(** * Aperture-correction measurement: [MeasureApCorrTask.run]

    A shallow embedding of [python/lsst/meas/algorithms/measureApCorr.py].

    - numpy's float64 arrays are lists of binary64 floats ([PrimFloat.float]),
      so that NaN and infinities behave as they do in the source;
    - the catalogue is a store of records, and [subset1], [subset2] hold
      references (positions in the store): setting a record's "used" flag
      through [subset2[i]] changes the catalogue's own record;
    - [run] is written in a small state-and-exception monad whose state is the
      catalogue, the log and the trace of calls made to the surface fitter;
    - the polynomial-surface library (lsst.afw.math) is an interface,
      [ChebyshevApi], of which [run] is a client. *)

From Stdlib Require Import ZArith Lia Floats Ascii.
From stdpp Require Import base option list strings gmap.

Local Open Scope Z_scope.

(** ** numpy on one-dimensional arrays *)

Module numpy.

Definition isfinite (f : float) : bool := PrimFloat.is_finite f.

Definition fabs (f : float) : float := PrimFloat.abs f.

(** [a ** 2] on an array squares each element. *)
Definition square (f : float) : float := PrimFloat.mul f f.

Definition float_of_nat (n : nat) : float :=
  PrimFloat.of_uint63 (Uint63.of_Z (Z.of_nat n)).

(** Left-to-right sum.  numpy adds long arrays in blocks; no general
    theorem below depends on the order of the additions. *)
Definition sum (a : list float) : float :=
  fold_left PrimFloat.add a PrimFloat.zero.

(** [numpy.mean]: the sum over the count; NaN (0/0) on an empty array. *)
Definition mean (a : list float) : float :=
  PrimFloat.div (sum a) (float_of_nat (length a)).

(** [m ** 0.5] for a non-negative (or NaN) scalar [m]. *)
Definition pow_half (m : float) : float := PrimFloat.sqrt m.

(** [numpy.logical_and.reduce([r0, r1, ...])]: element-wise conjunction of
    arrays of one length, from the left. *)
Definition logical_and_reduce (rows : list (list bool)) : list bool :=
  match rows with
  | [] => []
  | r :: rest => fold_left (zip_with andb) rest r
  end.

(** [a[keep]] for a boolean array [keep] of the length of [a] (numpy raises
    IndexError for another length; [run] only builds masks of the right
    length, see [clip_wellFormed]). *)
Fixpoint mask {A : Type} (a : list A) (keep : list bool) : list A :=
  match a, keep with
  | v :: a', k :: keep' => if k then v :: mask a' keep' else mask a' keep'
  | _, _ => []
  end.

End numpy.

(** ** Catalogue records and schema keys *)

Definition Key : Type := string.

Record SourceRecord : Type := mkSourceRecord {
  getX : float;
  getY : float;
  getFloat : Key -> float;   (* record.get(key) for a floating-point field *)
  getFlag : Key -> bool      (* record.get(key) for a Flag field *)
}.

(** [record.set(key, value)] for a Flag key. *)
Definition setFlag (k : Key) (v : bool) (r : SourceRecord) : SourceRecord :=
  {| getX := getX r;
     getY := getY r;
     getFloat := getFloat r;
     getFlag := fun k' => if String.eqb k' k then v else getFlag r k' |}.

Global Instance SourceRecord_inhabited : Inhabited SourceRecord :=
  populate {| getX := PrimFloat.zero; getY := PrimFloat.zero;
              getFloat := fun _ => PrimFloat.zero; getFlag := fun _ => false |}.

(** A schema is the list of its field names. *)
Definition Schema : Type := list string.

Record FluxKeys : Type := mkFluxKeys {
  flux : Key;
  err : Key;
  flag : Key;
  used : Key
}.

Definition keysOf (name : string) : FluxKeys :=
  {| flux := name +:+ "_instFlux";
     err := name +:+ "_instFluxErr";
     flag := name +:+ "_flag";
     used := "apcorr_" +:+ name +:+ "_used" |}.

Definition schema_has (schema : Schema) (field : string) : bool :=
  bool_decide (field ∈ schema).

(** [FluxKeys(name, schema)]: [None] is the KeyError of [schema.find]. *)
Definition FluxKeys_init (name : string) (schema : Schema) : option FluxKeys :=
  if schema_has schema (name +:+ "_instFlux")
     && schema_has schema (name +:+ "_instFluxErr")
     && schema_has schema (name +:+ "_flag")
  then Some (keysOf name) else None.

(** ** Configuration *)

(** [ChebyshevBoundedFieldControl]. *)
Record Control : Type := mkControl {
  orderX : Z;
  orderY : Z;
  triangular : bool
}.

Record MeasureApCorrConfig : Type := mkConfig {
  refFluxName : string;
  minDegreesOfFreedom : Z;
  fitConfig : Control;
  numIter : Z;
  numSigmaClip : float;
  allowFailure : list string
}.

(** ** The surface library *)

Class ChebyshevApi (BBox Field : Type) : Type := {
  (** [ChebyshevBoundedField.fit(bbox, x, y, data, ctrl)]; [None] when the
      fitter raises. *)
  fit : BBox -> list float -> list float -> list float -> Control -> option Field;
  (** [field.evaluate] at one point; on arrays it is applied point by point. *)
  evaluate : Field -> float -> float -> float;
  (** [ChebyshevBoundedField(bbox, coefficients)]. *)
  fromCoefficients : BBox -> list (list float) -> Field;
  (** [ctrl.computeSize()]. *)
  computeSize : Control -> Z
}.

(** ** Outcomes, the world, and the monad of [run] *)

Inductive Exn : Type :=
| RuntimeError (name : string) (nSources : nat) (required : Z)
| UnboundLocalError (variable : string)
| FitError.

Inductive Outcome (A : Type) : Type :=
| Returned (a : A)
| Raised (e : Exn)
| Diverged.
Arguments Returned {A} a.
Arguments Raised {A} e.
Arguments Diverged {A}.

Inductive LogEvent : Type :=
| InfoMeasuring (nFields : nat)
| WarnUnable (name : string) (nSources : nat) (required : Z)
| InfoRms (name : string) (rms : float) (nUsed : nat).

(** The arguments of one call of the fitter (the bounding box is the same in
    every call of a run). *)
Record FitCall : Type := mkFitCall {
  fit_x : list float;
  fit_y : list float;
  fit_data : list float;
  fit_ctrl : Control
}.

Record World : Type := mkWorld {
  catalog : list SourceRecord;
  log : list LogEvent;
  fitCalls : list FitCall
}.

Definition M (A : Type) : Type := World -> Outcome A * World.

Definition ret {A : Type} (a : A) : M A := fun w => (Returned a, w).

Definition bind {A B : Type} (m : M A) (k : A -> M B) : M B :=
  fun w =>
    match m w with
    | (Returned a, w') => k a w'
    | (Raised e, w') => (Raised e, w')
    | (Diverged, w') => (Diverged, w')
    end.

Definition raise {A : Type} (e : Exn) : M A := fun w => (Raised e, w).

Definition diverge {A : Type} : M A := fun w => (Diverged, w).

Definition getCatalog : M (list SourceRecord) := fun w => (Returned (catalog w), w).

Definition setCatalog (c : list SourceRecord) : M unit :=
  fun w => (Returned tt, {| catalog := c; log := log w; fitCalls := fitCalls w |}).

Definition logEvent (e : LogEvent) : M unit :=
  fun w => (Returned tt, {| catalog := catalog w; log := log w ++ [e];
                            fitCalls := fitCalls w |}).

Definition recordFit (c : FitCall) : M unit :=
  fun w => (Returned tt, {| catalog := catalog w; log := log w;
                            fitCalls := fitCalls w ++ [c] |}).

Declare Scope run_scope.
Delimit Scope run_scope with run.
Notation "x <- m ;; k" := (bind m (fun x => k))
  (at level 100, m at next level, right associativity) : run_scope.
Notation "m ;;; k" := (bind m (fun _ => k))
  (at level 100, right associativity) : run_scope.
(** * bluesky-later: the scheduled-post store, its HTTP API and the cron run loop

    A shallow embedding of

    - [src/lib/db/types.ts]   (the [Post] and [Credentials] shapes),
    - [api/index.ts]          (the Express server: tables, routes, the
                               [/api/cron/check-posts] run loop),
    - [src/lib/db/remote.ts]  (the [RemoteDB] client of that server),
    - [src/lib/bluesky.ts]    (the payload builder [getPostData], from its
                               description),

    followed by the properties of the delivery pipeline.

    Modelling conventions.

    - An instant ([Date], [TIMESTAMP WITH TIME ZONE]) is a [Z], the number of
      milliseconds since the epoch.  [NOW()] is an argument of the handlers.
    - A table is the list of its rows, in the order in which a [SELECT]
      lists them.  SQL leaves the place of a row after an [UPDATE] open;
      the model keeps the row where it stands, and no property below
      depends on where an updated row is listed.  [SERIAL] columns draw
      from a sequence kept next to the table.
    - [pool.query] is taken to succeed on well-typed arguments; the social
      network ([agent.login], [agent.post]) and the transport used by
      [fetch] may fail, and their outcomes are arguments of the model.
    - A handler, as a function, runs from its first statement to its
      response.  Express lets another handler run at every [await]; an
      overlap of two cron handlers is modelled apart
      ([overlapping_cron_runs]), and [serially_reachable] is the
      reachability of a server that takes one request at a time.
    - A request is modelled after the body parser let it through and for
      values the columns can hold: [ordinary_draft], [int4] and
      [four_digit_year] name those bounds where a property needs them.
    - Every call that leaves the process is recorded, with its outcome, in
      a trace. *)

From Stdlib Require Import List String ZArith Lia Bool Permutation.
Import ListNotations.
Open Scope string_scope.
Open Scope Z_scope.

Set Implicit Arguments.

(* ================================================================== *)
(** * JavaScript: thrown values, asynchronous code with try/catch       *)
(* ================================================================== *)

Module Js.

(** What a [catch (error: unknown)] clause can receive. *)
Inductive Thrown : Type :=
| ErrorObj (message : string)   (* error instanceof Error *)
| NonError.                     (* any other thrown value  *)

(** [`${v}`] for a value that is a string or [undefined]. *)
Definition template (v : option string) : string :=
  match v with
  | Some s => s
  | None => "undefined"
  end.

(** [a !== b] where [a] may be [undefined] and [b] is a string. *)
Definition strict_neq (a : option string) (b : string) : bool :=
  match a with
  | Some s => negb (String.eqb s b)
  | None => true
  end.

(** The message of the [TypeError] raised by reading property [prop] of
    [undefined] (V8's wording). *)
Definition undefined_property_message (prop : string) : string :=
  "Cannot read properties of undefined (reading '" ++ prop ++ "')".

(** The message of the [SyntaxError] raised by [response.json()] on an
    empty body. *)
Definition empty_json_message : string := "Unexpected end of JSON input".

Section Async.
(** Code that threads a state [S] and either returns or throws.  A
    throw keeps the effects performed so far. *)
Variable S : Type.

Definition Async (A : Type) : Type := S -> (Thrown + A) * S.

Definition ret {A} (a : A) : Async A := fun s => (inr a, s).

Definition throw {A} (e : Thrown) : Async A := fun s => (inl e, s).

Definition bind {A B} (m : Async A) (k : A -> Async B) : Async B :=
  fun s =>
    match m s with
    | (inr a, s') => k a s'
    | (inl e, s') => (inl e, s')
    end.

(** [try { body } catch (error) { handler(error) }] *)
Definition try_catch {A} (body : Async A) (handler : Thrown -> Async A)
  : Async A :=
  fun s =>
    match body s with
    | (inr a, s') => (inr a, s')
    | (inl e, s') => handler e s'
    end.

(** [for (const x of xs) { body(x) }] *)
Fixpoint for_of {A} (xs : list A) (body : A -> Async unit) : Async unit :=
  match xs with
  | [] => ret tt
  | x :: rest => bind (body x) (fun _ => for_of rest body)
  end.
End Async.

Arguments ret {S A} a.
Arguments throw {S A} e.
Arguments bind {S A B} m k.
Arguments try_catch {S A} body handler.
Arguments for_of {S A} xs body.

End Js.

Import Js.

Declare Scope async_scope.
Delimit Scope async_scope with async.
Notation "x <- m ;; k" := (bind m (fun x => k))
  (at level 61, m at next level, right associativity) : async_scope.
Notation "m ;;; k" := (bind m (fun _ => k))
  (at level 61, right associativity) : async_scope.
Open Scope async_scope.
Lemma roundScaled_nonneg m e f : 0 <= m -> 0 <= roundScaled m e f.
Proof.
  intros Hm. unfold roundScaled.
  assert (H10 : 0 <= 10 ^ Z.of_nat f) by (apply Z.pow_nonneg; lia).
  destruct (Z.leb_spec 0 e) as [He|He].
  - assert (0 <= 2 ^ e) by (apply Z.pow_nonneg; lia). nia.
  - assert (0 < 2 ^ (- e)) by (apply Z.pow_pos_nonneg; lia).
    apply Z.div_pos; [nia|]. apply Z.pow_pos_nonneg; lia.
Qed.

Lemma roundScaled_isNearestHundredth x s m e :
  Prim2SF x = S754_finite s m e ->
  isNearestHundredth x (roundScaled (Zpos m) e 2).
Proof.
  intros Hx. unfold isNearestHundredth. rewrite Hx.
  destruct (Z.leb_spec 0 e) as [He|He].
  - unfold roundScaled. apply Z.leb_le in He. now rewrite He.
  - apply (roundScaled_nearest (Zpos m) e 2); lia.
Qed.

(** C8 (as amended): [formatPrice] throws for every input below zero; for
    every input that is at least zero and whose hundredth, the double
    [cents / 100], is below 10^21 it returns "$", digits, a point and two
    digits, the digits being those of the integer nearest to a hundred
    times that double; formatPrice(0), formatPrice(99) and
    formatPrice(123456) are "$0.00", "$0.99" and "$1234.56". *)
Theorem formatPrice_contract :
  (forall cents,
      (cents <? 0)%float = true ->
      formatPrice cents = Throw (js "Price cannot be negative"))
  /\ (forall cents,
        (0 <=? cents)%float = true ->
        (cents / 100 <? 1e21)%float = true ->
        exists n,
          isNearestHundredth (cents / 100)%float n
          /\ formatPrice cents = Return (js "$" ++ fixedNotation n 2)
          /\ isTwoDecimalAmount (js "$" ++ fixedNotation n 2) = true)
  /\ formatPrice 0%float = Return (js "$0.00")
  /\ formatPrice 99%float = Return (js "$0.99")
  /\ formatPrice 123456%float = Return (js "$1234.56").
Proof.
  split; [|split].
  - intros cents Hneg. unfold formatPrice. now rewrite Hneg.
  - intros cents Hpos Hsmall.
    pose proof (hundredth_sign cents Hpos) as Hsign.
    unfold formatPrice. rewrite (not_below_zero cents Hpos).
    unfold toFixed, isNearestHundredth.
    destruct (Prim2SF (cents / 100)) as [s|s| |s m e] eqn:Hx.
    + exists 0. split; [reflexivity|]. split; [reflexivity|].
      apply fixedNotation_two_decimals.
    + subst s. rewrite ltb_spec, Hx, Prim2SF_1e21 in Hsmall. discriminate.
    + rewrite ltb_spec, Hx in Hsmall. discriminate.
    + subst s. rewrite (finite_below_1e21 _ _ _ Hx Hsmall).
      exists (roundScaled (Zpos m) e 2). split; [|split].
      * pose proof (roundScaled_isNearestHundredth _ _ _ _ Hx) as Hn.
        unfold isNearestHundredth in Hn. now rewrite Hx in Hn.
      * reflexivity.
      * apply fixedNotation_two_decimals.
  - repeat split; vm_compute; reflexivity.
Qed.

(** ** The case tables on ASCII *)

Lemma asciiLowerCase_lowersAscii : @lowersAscii asciiLowerCase.
Proof. intros s _. reflexivity. Qed.

Lemma asciiLowerCase_leavesNoUpper : @leavesNoUpper asciiLowerCase.
Proof.
  intros s c Hc. apply in_map_iff in Hc. destruct Hc as [d [<- _]].
  unfold asciiLower. destruct (isUpper d) eqn:Hd; [|exact Hd].
  class_arith.
Qed.

(** C1 (as stated) fails at "a-b": the program keeps the hyphen, the five
    steps as written remove it in step 3. *)
Lemma slugify_keeps_hyphen :
  @slugify asciiLowerCase (js "a-b") = js "a-b"
  /\ @deriveSlug asciiLowerCase (js "a-b") = js "ab".
Proof. split; vm_compute; reflexivity. Qed.

Lemma slugify_idempotent_witness :
  @slugify asciiLowerCase (@slugify asciiLowerCase (js "  Mic's Pro!! 2.0 "))
  = @slugify asciiLowerCase (js "  Mic's Pro!! 2.0 ").
Proof.
  apply (@slugify_idempotent asciiLowerCase
           asciiLowerCase_lowersAscii asciiLowerCase_leavesNoUpper).
Defined.

Lemma slugify_hyphen_collapse_witness :
  noAdjacent isHyphen (@slugify asciiLowerCase (js "Mic's -- Pro")) = true
  /\ @slugify asciiLowerCase (js "x1" ++ repeat 45 2 ++ js "y_2")
     = js "x1" ++ 45 :: js "y_2"
  /\ @slugify asciiLowerCase (js "a---b") = js "a-b".
Proof.
  pose proof (@slugify_hyphen_collapse asciiLowerCase
                asciiLowerCase_lowersAscii) as (Hadj & Hrun & Hex).
  split; [exact (Hadj (js "Mic's -- Pro"))|]. split; [|exact Hex].
  apply (Hrun (js "x1") (js "y_2") 1%nat);
    intros c Hc; vm_compute in Hc;
    repeat (destruct Hc as [<-|Hc]; [reflexivity|]); destruct Hc.
Defined.

Lemma slugify_url_safe_witness :
  In 109 (@slugify asciiLowerCase (js "Mic's Pro!! 2.0"))
  /\ (isSlugChar 109 = true /\ isWhiteSpace 109 = false
      /\ isUpper 109 = false).
Proof.
  assert (Hin : In 109 (@slugify asciiLowerCase (js "Mic's Pro!! 2.0")))
    by (vm_compute; tauto).
  split; [exact Hin|].
  exact (@slugify_url_safe asciiLowerCase asciiLowerCase_leavesNoUpper
           (js "Mic's Pro!! 2.0") 109 Hin).
Defined.

Lemma parseInt_no_digits s :
  takeWhile (isRadixDigit 10) (dropSign (trimStart s)) = [] ->
  parseInt s 10 = nan.
Proof.
  unfold parseInt.
  change (10 =? 0) with false. change (10 =? 16) with false.
  change (10 <? 2) with false. change (36 <? 10) with false.
  cbn [negb andb orb].
  intros H. destruct (dropSign (trimStart s)) as [|c0 [|c1 t]];
    rewrite H; reflexivity.
Qed.

(** ** The properties at the fixture of the specification *)

(** Two products whose names give one slug. *)
Definition colliding : list Product :=
  [ mkProduct 1%float (js "Wireless Mouse") 2500%float true;
    mkProduct 7%float (js "wireless   mouse!") 1900%float false ].

Lemma getProductBySlug_first_match_witness :
  @getProductBySlug asciiLowerCase colliding (js "wireless-mouse")
  = Some (mkProduct 1%float (js "Wireless Mouse") 2500%float true).
Proof.
  apply (proj2 (proj2 (@getProductBySlug_first_match asciiLowerCase colliding
                         (js "wireless-mouse")))
           [] _ [] (mkProduct 7%float (js "wireless   mouse!") 1900%float false)
           []);
    [reflexivity | constructor | vm_compute; reflexivity
    | vm_compute; reflexivity].
Defined.

Lemma getProductBySlug_round_trip_witness :
  @getProductBySlug asciiLowerCase fixture
    (@slugify asciiLowerCase (js "Gadget"))
  = Some (mkProduct 2%float (js "Gadget") 0%float false).
Proof.
  apply (proj2 (@getProductBySlug_round_trip asciiLowerCase fixture
                  (mkProduct 2%float (js "Gadget") 0%float false)
                  (or_intror (or_introl eq_refl)))).
  vm_compute. repeat constructor; simpl; intuition discriminate.
Defined.

Lemma getProductById_first_match_witness :
  getProductById fixture 0%float = None
  /\ getProductById fixture (-3)%float = None
  /\ getProductById fixture nan = None.
Proof.
  assert (Hpos : Forall (fun q => (0 <? id q)%float = true) fixture)
    by (repeat constructor).
  split; [|split].
  - apply (proj2 (proj2 (getProductById_first_match fixture 0%float)) Hpos).
    left. reflexivity.
  - apply (proj2 (proj2 (getProductById_first_match fixture (-3)%float)) Hpos).
    left. reflexivity.
  - apply (proj2 (proj2 (getProductById_first_match fixture nan)) Hpos).
    right. reflexivity.
Defined.

(** C8 (as stated) fails for large inputs: a hundredth of 10^21 or more is
    written in exponential notation, [Infinity] is written as such, and
    near 2^53 the cent printed is not the cent given. *)
Lemma formatPrice_large :
  formatPrice (numberOfZ (10 ^ 24)) = Return (js "$1e+22")
  /\ formatPrice infinity = Return (js "$Infinity")
  /\ formatPrice (numberOfZ 9007199254740901)
     = Return (js "$90071992547409.02").
Proof. repeat split; vm_compute; reflexivity. Qed.

Lemma formatPrice_contract_witness :
  formatPrice (-100)%float = Throw (js "Price cannot be negative")
  /\ exists n,
      isNearestHundredth (1000 / 100)%float n
      /\ formatPrice 1000%float = Return (js "$" ++ fixedNotation n 2)
      /\ isTwoDecimalAmount (js "$" ++ fixedNotation n 2) = true.
Proof.
  split.
  - apply (proj1 formatPrice_contract). reflexivity.
  - apply (proj1 (proj2 formatPrice_contract)); reflexivity.
Defined.

(** ** The examples of the specification (section 8) *)

Example slugify_case_insensitive :
  @slugify asciiLowerCase (js "Wireless Mouse") = js "wireless-mouse"
  /\ @slugify asciiLowerCase (js "wireless mouse") = js "wireless-mouse".
Proof. split; vm_compute; reflexivity. Qed.

Example slugify_punctuation :
  @slugify asciiLowerCase (js "Mic's Pro!! 2.0") = js "mics-pro-20".
Proof. vm_compute. reflexivity. Qed.

Example slugify_whitespace : @slugify asciiLowerCase (js "  a    b  ") = js "a-b".
Proof. vm_compute. reflexivity. Qed.

Example slugify_empty : @slugify asciiLowerCase (js "!!!") = js "".
Proof. vm_compute. reflexivity. Qed.

Example productById_found :
  @productById asciiLowerCase fixture (js "1") freshReply
  = (mkReply 200,
     ProductPayload
       (mkProductResponse 1%float (js "Widget") 500%float true (js "widget"))).
Proof. vm_compute. reflexivity. Qed.
Lemma ends_with_append (p a b : string) :
  ends_with p b = true -> ends_with p (a +:+ b) = true.
Proof.
  intros H. induction a as [|d a IH]; [exact H |].
  rewrite append_cons. simpl. rewrite IH. apply orb_true_r.
Qed.

Lemma hex_byte_lacks_comment_chars (c : ascii) (b : byte) :
  (c = "*" \/ c = "/")%char -> lacks c (hex_byte b) = true.
Proof. intros [-> | ->]; destruct b; reflexivity. Qed.

Lemma array_part_lacks_comment_chars (c : ascii) (bs : list byte) :
  (c = "*" \/ c = "/")%char ->
  lacks c ("    {" +:+ byte_str_of bs +:+ "}") = true.
Proof.
  intros Hc. rewrite byte_str_of_hex, !lacks_append, concat_lacks.
  - destruct Hc as [-> | ->]; reflexivity.
  - destruct Hc as [-> | ->]; reflexivity.
  - apply Forall_fmap, Forall_forall. intros b _.
    now apply hex_byte_lacks_comment_chars.
Qed.

Lemma tail_one_comment (i : Z) :
  0 <= i < 96 ->
  count_sub "/*" (comma_of i +:+ comment_of i) = 1%nat /\
  count_sub "*/" (comma_of i +:+ comment_of i) = 1%nat /\
  ends_with "*/" (comma_of i +:+ comment_of i) = true.
Proof.
  intros Hi.
  assert (H :
    (Nat.eqb (count_sub "/*" (comma_of i +:+ comment_of i)) 1
     && Nat.eqb (count_sub "*/" (comma_of i +:+ comment_of i)) 1
     && ends_with "*/" (comma_of i +:+ comment_of i)) = true).
  { apply (range_forallb
      (fun i =>
         Nat.eqb (count_sub "/*" (comma_of i +:+ comment_of i)) 1
         && Nat.eqb (count_sub "*/" (comma_of i +:+ comment_of i)) 1
         && ends_with "*/" (comma_of i +:+ comment_of i)) 96 i); [| exact Hi].
    vm_compute. reflexivity. }
  apply andb_true_iff in H as [H H3]. apply andb_true_iff in H as [H1 H2].
  apply Nat.eqb_eq in H1, H2. auto.
Qed.
(** * Cartopy [Projection.project_geometry]: ring stitching and polygon assembly

    A shallow embedding of the geometry pipeline of [lib/cartopy/crs.py]
    (class [Projection], class [_BoundaryPoint], function [_find_first_ge])
    together with the properties the design document states about it.

    Numbers.  Python floats are idealised as canonical rationals [Qc]: a
    total order with decidable Leibniz equality, closed under the
    arithmetic the code performs (differences, absolute values, halving,
    scaling by 1e-5).  NaN and rounding are outside the model.

    Collaborators.  The map-projection mathematics, the line clipper
    ([cartopy.trace.project_linear]) and the planar geometry predicates of
    shapely are consumed through the interface [Shapely]; every definition
    of the pipeline is parametric in it.

    Loops.  The [while] loops are run with fuel; the theorems give the fuel
    that lets them finish. *)

From stdpp Require Import base tactics option list numbers strings gmap sorting relations.
From Stdlib Require Import QArith Qcanon Qcabs Permutation Lqa.

Close Scope Q_scope.
Close Scope Qc_scope.

(** ** Coordinates and line strings *)

Definition coord : Type := Qc * Qc.

(** A [LineString] is its coordinate sequence. *)
Abbreviation line_string := (list coord).

(** ** Boundary events: class [_BoundaryPoint] *)

Inductive end_tag := tag_first | tag_last.

#[global] Instance end_tag_eq_dec : EqDecision end_tag.
Proof. solve_decision. Defined.

(** The [data] attribute: a [sgeom.Point] for a boundary vertex, or the
    tuple [(i, 'first' | 'last', coords)] for a line end. *)
Inductive edge_data :=
| BoundaryVertex (p : coord)
| LineEnd (i : nat) (tag : end_tag) (xy : coord).

#[global] Instance edge_data_eq_dec : EqDecision edge_data.
Proof. solve_decision. Defined.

★ ★ ★ ★ ★ ★ ★

Your task:
Review the entries above and return every line where "specification" appears.

Result:
(** ** The properties at the fixture of the specification *)
(** ** The examples of the specification (section 8) *)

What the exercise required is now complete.